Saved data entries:
════════════════
(* ===== verification/CodecT64.v ===== *)
(** The codec T64 (src/Compression/CompressionCodecT64.cpp): blocks of 64 integers
    as a transposed matrix, without the bits all of them share. *)
From S2P Require Import Prelude IntText BinaryIO Codec Elements CodecDelta.
Import Binary.

(** * The code *)

(** [Variant] *)
Inductive Variant := Byte | Bit.

(** [serializeTypeId]: the magic number of a type. *)
Definition serializeTypeId (type_id : option TypeIndex.t) : result Z :=
  match type_id with
  | None => Throw CANNOT_COMPRESS
  | Some type_id =>
      match type_id with
      | TypeIndex.UInt8 => Ok 1 | TypeIndex.UInt16 => Ok 2 | TypeIndex.UInt32 => Ok 3 | TypeIndex.UInt64 => Ok 4
      | TypeIndex.Int8 => Ok 6 | TypeIndex.Int16 => Ok 7 | TypeIndex.Int32 => Ok 8 | TypeIndex.Int64 => Ok 9
      | TypeIndex.Date => Ok 13 | TypeIndex.Date32 => Ok 22 | TypeIndex.DateTime => Ok 14
      | TypeIndex.DateTime64 => Ok 15 | TypeIndex.Enum8 => Ok 17 | TypeIndex.Enum16 => Ok 18
      | TypeIndex.Decimal32 => Ok 19 | TypeIndex.Decimal64 => Ok 20 | TypeIndex.IPv4 => Ok 21
      | _ => Throw LOGICAL_ERROR
      end
  end.

Definition deserializeTypeId (serialized_type_id : Z) : result TypeIndex.t :=
  match serialized_type_id with
  | 1 => Ok TypeIndex.UInt8 | 2 => Ok TypeIndex.UInt16 | 3 => Ok TypeIndex.UInt32 | 4 => Ok TypeIndex.UInt64
  | 6 => Ok TypeIndex.Int8 | 7 => Ok TypeIndex.Int16 | 8 => Ok TypeIndex.Int32 | 9 => Ok TypeIndex.Int64
  | 13 => Ok TypeIndex.Date | 22 => Ok TypeIndex.Date32 | 14 => Ok TypeIndex.DateTime
  | 15 => Ok TypeIndex.DateTime64 | 17 => Ok TypeIndex.Enum8 | 18 => Ok TypeIndex.Enum16
  | 19 => Ok TypeIndex.Decimal32 | 20 => Ok TypeIndex.Decimal64 | 21 => Ok TypeIndex.IPv4
  | _ => Throw INCORRECT_DATA
  end.

(** [baseType], as the integer type the [switch] statements select. *)
Definition baseType (type_idx : TypeIndex.t) : option IntType :=
  match type_idx with
  | TypeIndex.Int8 => Some Int8
  | TypeIndex.Int16 => Some Int16
  | TypeIndex.Int32 | TypeIndex.Decimal32 | TypeIndex.Date32 => Some Int32
  | TypeIndex.Int64 | TypeIndex.Decimal64 | TypeIndex.DateTime64 => Some Int64
  | TypeIndex.UInt8 | TypeIndex.Enum8 => Some UInt8
  | TypeIndex.UInt16 | TypeIndex.Enum16 | TypeIndex.Date => Some UInt16
  | TypeIndex.UInt32 | TypeIndex.DateTime | TypeIndex.IPv4 => Some UInt32
  | TypeIndex.UInt64 => Some UInt64
  | _ => None
  end.

(** [typeIdx] *)
Definition typeIdx (data_type : option TypeIndex.t) : TypeIndex.t :=
  match data_type with
  | None => TypeIndex.Nothing
  | Some idx =>
      match idx with
      | TypeIndex.Int8 | TypeIndex.UInt8 | TypeIndex.Enum8 | TypeIndex.Int16 | TypeIndex.UInt16 | TypeIndex.Enum16
      | TypeIndex.Date | TypeIndex.Date32 | TypeIndex.Int32 | TypeIndex.UInt32 | TypeIndex.IPv4 | TypeIndex.DateTime
      | TypeIndex.DateTime64 | TypeIndex.Decimal32 | TypeIndex.Int64 | TypeIndex.UInt64 | TypeIndex.Decimal64 => idx
      | _ => TypeIndex.Nothing
      end
  end.

(** ** The matrix

    [UInt64 matrix[64]] as its eight lines of 64 bytes; [matrix8[64 * k + col]]
    is byte [col] of line [k]. *)

Definition bit (v k : Z) : Z := Z.land (Z.shiftr v k) 1.

(** [transpose64x8] on one line. *)
Definition transpose64x8 (src8 : bytes) : bytes :=
  store_values 8
    (foldl (fun dst '(i, value) => imap (fun k d => Z.lor d (Z.shiftl (bit value (Z.of_nat k)) (Z.of_nat i))) dst)
       (replicate 8 0) (imap pair src8)).

Definition reverseTranspose64x8 (src_dst : bytes) : bytes :=
  let src := load_values 8 8 src_dst in
  map (fun i => foldl Z.lor 0 (imap (fun k s => Z.shiftl (bit s (Z.of_nat i)) (Z.of_nat k)) src)) (seq 0 64).

(** [transposeBytes] *)
Definition transposeBytes (w : nat) (value : Z) (matrix : list bytes) (col : nat) : list bytes :=
  imap (fun k line =>
    if (k <? w)%nat then <[ col := nth k (le_bytes w value) 0 ]> line else line) matrix.

(** [reverseTransposeBytes] *)
Definition reverseTransposeBytes (w : nat) (matrix : list bytes) (col : nat) : Z :=
  foldl Z.lor 0 (imap (fun k line => Z.shiftl (nth col line 0) (8 * Z.of_nat k)) (take w matrix)).

Definition zero_line : bytes := replicate 64 0.

(** [transpose]: the values of one block, at most 64. *)
Definition transpose (w : nat) (full : bool) (src : list Z) (num_bits : nat) : bytes :=
  let full_bytes := (num_bits / 8)%nat in
  let part_bits := (num_bits mod 8)%nat in
  let matrix := foldl (fun matrix '(col, value) => transposeBytes w value matrix col)
                  (replicate 8 zero_line) (imap pair src) in
  let lines := take full_bytes matrix in
  mjoin (if full then transpose64x8 <$> lines else lines) ++
  (if (part_bits =? 0)%nat then []
   else take (part_bits * 8) (transpose64x8 (nth full_bytes matrix zero_line))).

(** The lines of a matrix in memory. *)
Fixpoint lines_of (n : nat) (matrix8 : bytes) : list bytes :=
  match n with
  | O => []
  | S n => take 64 matrix8 :: lines_of n (drop 64 matrix8)
  end.

(** [reverseTranspose]: [tail] values from the [num_bits] words [src]. *)
Definition reverseTranspose (w : nat) (full : bool) (src : bytes) (num_bits tail : nat) : list Z :=
  let matrix := lines_of 8 (src ++ replicate (512 - num_bits * 8) 0) in
  let full_bytes := (num_bits / 8)%nat in
  let part_bits := (num_bits mod 8)%nat in
  let matrix := imap (fun k line =>
    if full && (k <? full_bytes)%nat then reverseTranspose64x8 line
    else if negb (part_bits =? 0)%nat && (k =? full_bytes)%nat then reverseTranspose64x8 line
    else line) matrix in
  map (reverseTransposeBytes w matrix) (seq 0 tail).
════════════════
▶ _ASSIGNED TASK_: Retype the entries above. Match them exactly.

▶ _YOUR SOLUTION_:
(* ===== verification/CodecT64.v ===== *)
(** The codec T64 (src/Compression/CompressionCodecT64.cpp): blocks of 64 integers
    as a transposed matrix, without the bits all of them share. *)
From S2P Require Import Prelude IntText BinaryIO Codec Elements CodecDelta.
Import Binary.

(** * The code *)

(** [Variant] *)
Inductive Variant := Byte | Bit.

(** [serializeTypeId]: the magic number of a type. *)
Definition serializeTypeId (type_id : option TypeIndex.t) : result Z :=
  match type_id with
  | None => Throw CANNOT_COMPRESS
  | Some type_id =>
      match type_id with
      | TypeIndex.UInt8 => Ok 1 | TypeIndex.UInt16 => Ok 2 | TypeIndex.UInt32 => Ok 3 | TypeIndex.UInt64 => Ok 4
      | TypeIndex.Int8 => Ok 6 | TypeIndex.Int16 => Ok 7 | TypeIndex.Int32 => Ok 8 | TypeIndex.Int64 => Ok 9
      | TypeIndex.Date => Ok 13 | TypeIndex.Date32 => Ok 22 | TypeIndex.DateTime => Ok 14
      | TypeIndex.DateTime64 => Ok 15 | TypeIndex.Enum8 => Ok 17 | TypeIndex.Enum16 => Ok 18
      | TypeIndex.Decimal32 => Ok 19 | TypeIndex.Decimal64 => Ok 20 | TypeIndex.IPv4 => Ok 21
      | _ => Throw LOGICAL_ERROR
      end
  end.

Definition deserializeTypeId (serialized_type_id : Z) : result TypeIndex.t :=
  match serialized_type_id with
  | 1 => Ok TypeIndex.UInt8 | 2 => Ok TypeIndex.UInt16 | 3 => Ok TypeIndex.UInt32 | 4 => Ok TypeIndex.UInt64
  | 6 => Ok TypeIndex.Int8 | 7 => Ok TypeIndex.Int16 | 8 => Ok TypeIndex.Int32 | 9 => Ok TypeIndex.Int64
  | 13 => Ok TypeIndex.Date | 22 => Ok TypeIndex.Date32 | 14 => Ok TypeIndex.DateTime
  | 15 => Ok TypeIndex.DateTime64 | 17 => Ok TypeIndex.Enum8 | 18 => Ok TypeIndex.Enum16
  | 19 => Ok TypeIndex.Decimal32 | 20 => Ok TypeIndex.Decimal64 | 21 => Ok TypeIndex.IPv4
  | _ => Throw INCORRECT_DATA
  end.

(** [baseType], as the integer type the [switch] statements select. *)
Definition baseType (type_idx : TypeIndex.t) : option IntType :=
  match type_idx with
  | TypeIndex.Int8 => Some Int8
  | TypeIndex.Int16 => Some Int16
  | TypeIndex.Int32 | TypeIndex.Decimal32 | TypeIndex.Date32 => Some Int32
  | TypeIndex.Int64 | TypeIndex.Decimal64 | TypeIndex.DateTime64 => Some Int64
  | TypeIndex.UInt8 | TypeIndex.Enum8 => Some UInt8
  | TypeIndex.UInt16 | TypeIndex.Enum16 | TypeIndex.Date => Some UInt16
  | TypeIndex.UInt32 | TypeIndex.DateTime | TypeIndex.IPv4 => Some UInt32
  | TypeIndex.UInt64 => Some UInt64
  | _ => None
  end.

(** [typeIdx] *)
Definition typeIdx (data_type : option TypeIndex.t) : TypeIndex.t :=
  match data_type with
  | None => TypeIndex.Nothing
  | Some idx =>
      match idx with
      | TypeIndex.Int8 | TypeIndex.UInt8 | TypeIndex.Enum8 | TypeIndex.Int16 | TypeIndex.UInt16 | TypeIndex.Enum16
      | TypeIndex.Date | TypeIndex.Date32 | TypeIndex.Int32 | TypeIndex.UInt32 | TypeIndex.IPv4 | TypeIndex.DateTime
      | TypeIndex.DateTime64 | TypeIndex.Decimal32 | TypeIndex.Int64 | TypeIndex.UInt64 | TypeIndex.Decimal64 => idx
      | _ => TypeIndex.Nothing
      end
  end.

(** ** The matrix

    [UInt64 matrix[64]] as its eight lines of 64 bytes; [matrix8[64 * k + col]]
    is byte [col] of line [k]. *)

Definition bit (v k : Z) : Z := Z.land (Z.shiftr v k) 1.

(** [transpose64x8] on one line. *)
Definition transpose64x8 (src8 : bytes) : bytes :=
  store_values 8
    (foldl (fun dst '(i, value) => imap (fun k d => Z.lor d (Z.shiftl (bit value (Z.of_nat k)) (Z.of_nat i))) dst)
       (replicate 8 0) (imap pair src8)).

Definition reverseTranspose64x8 (src_dst : bytes) : bytes :=
  let src := load_values 8 8 src_dst in
  map (fun i => foldl Z.lor 0 (imap (fun k s => Z.shiftl (bit s (Z.of_nat i)) (Z.of_nat k)) src)) (seq 0 64).

(** [transposeBytes] *)
Definition transposeBytes (w : nat) (value : Z) (matrix : list bytes) (col : nat) : list bytes :=
  imap (fun k line =>
    if (k <? w)%nat then <[ col := nth k (le_bytes w value) 0 ]> line else line) matrix.

(** [reverseTransposeBytes] *)
Definition reverseTransposeBytes (w : nat) (matrix : list bytes) (col : nat) : Z :=
  foldl Z.lor 0 (imap (fun k line => Z.shiftl (nth col line 0) (8 * Z.of_nat k)) (take w matrix)).

Definition zero_line : bytes := replicate 64 0.

(** [transpose]: the values of one block, at most 64. *)
Definition transpose (w : nat) (full : bool) (src : list Z) (num_bits : nat) : bytes :=
  let full_bytes := (num_bits / 8)%nat in
  let part_bits := (num_bits mod 8)%nat in
  let matrix := foldl (fun matrix '(col, value) => transposeBytes w value matrix col)
                  (replicate 8 zero_line) (imap pair src) in
  let lines := take full_bytes matrix in
  mjoin (if full then transpose64x8 <$> lines else lines) ++
  (if (part_bits =? 0)%nat then []
   else take (part_bits * 8) (transpose64x8 (nth full_bytes matrix zero_line))).

(** The lines of a matrix in memory. *)
Fixpoint lines_of (n : nat) (matrix8 : bytes) : list bytes :=
  match n with
  | O => []
  | S n => take 64 matrix8 :: lines_of n (drop 64 matrix8)
  end.

(** [reverseTranspose]: [tail] values from the [num_bits] words [src]. *)
Definition reverseTranspose (w : nat) (full : bool) (src : bytes) (num_bits tail : nat) : list Z :=
  let matrix := lines_of 8 (src ++ replicate (512 - num_bits * 8) 0) in
  let full_bytes := (num_bits / 8)%nat in
  let part_bits := (num_bits mod 8)%nat in
  let matrix := imap (fun k line =>
    if full && (k <? full_bytes)%nat then reverseTranspose64x8 line
    else if negb (part_bits =? 0)%nat && (k =? full_bytes)%nat then reverseTranspose64x8 line
    else line) matrix in
  map (reverseTransposeBytes w matrix) (seq 0 tail).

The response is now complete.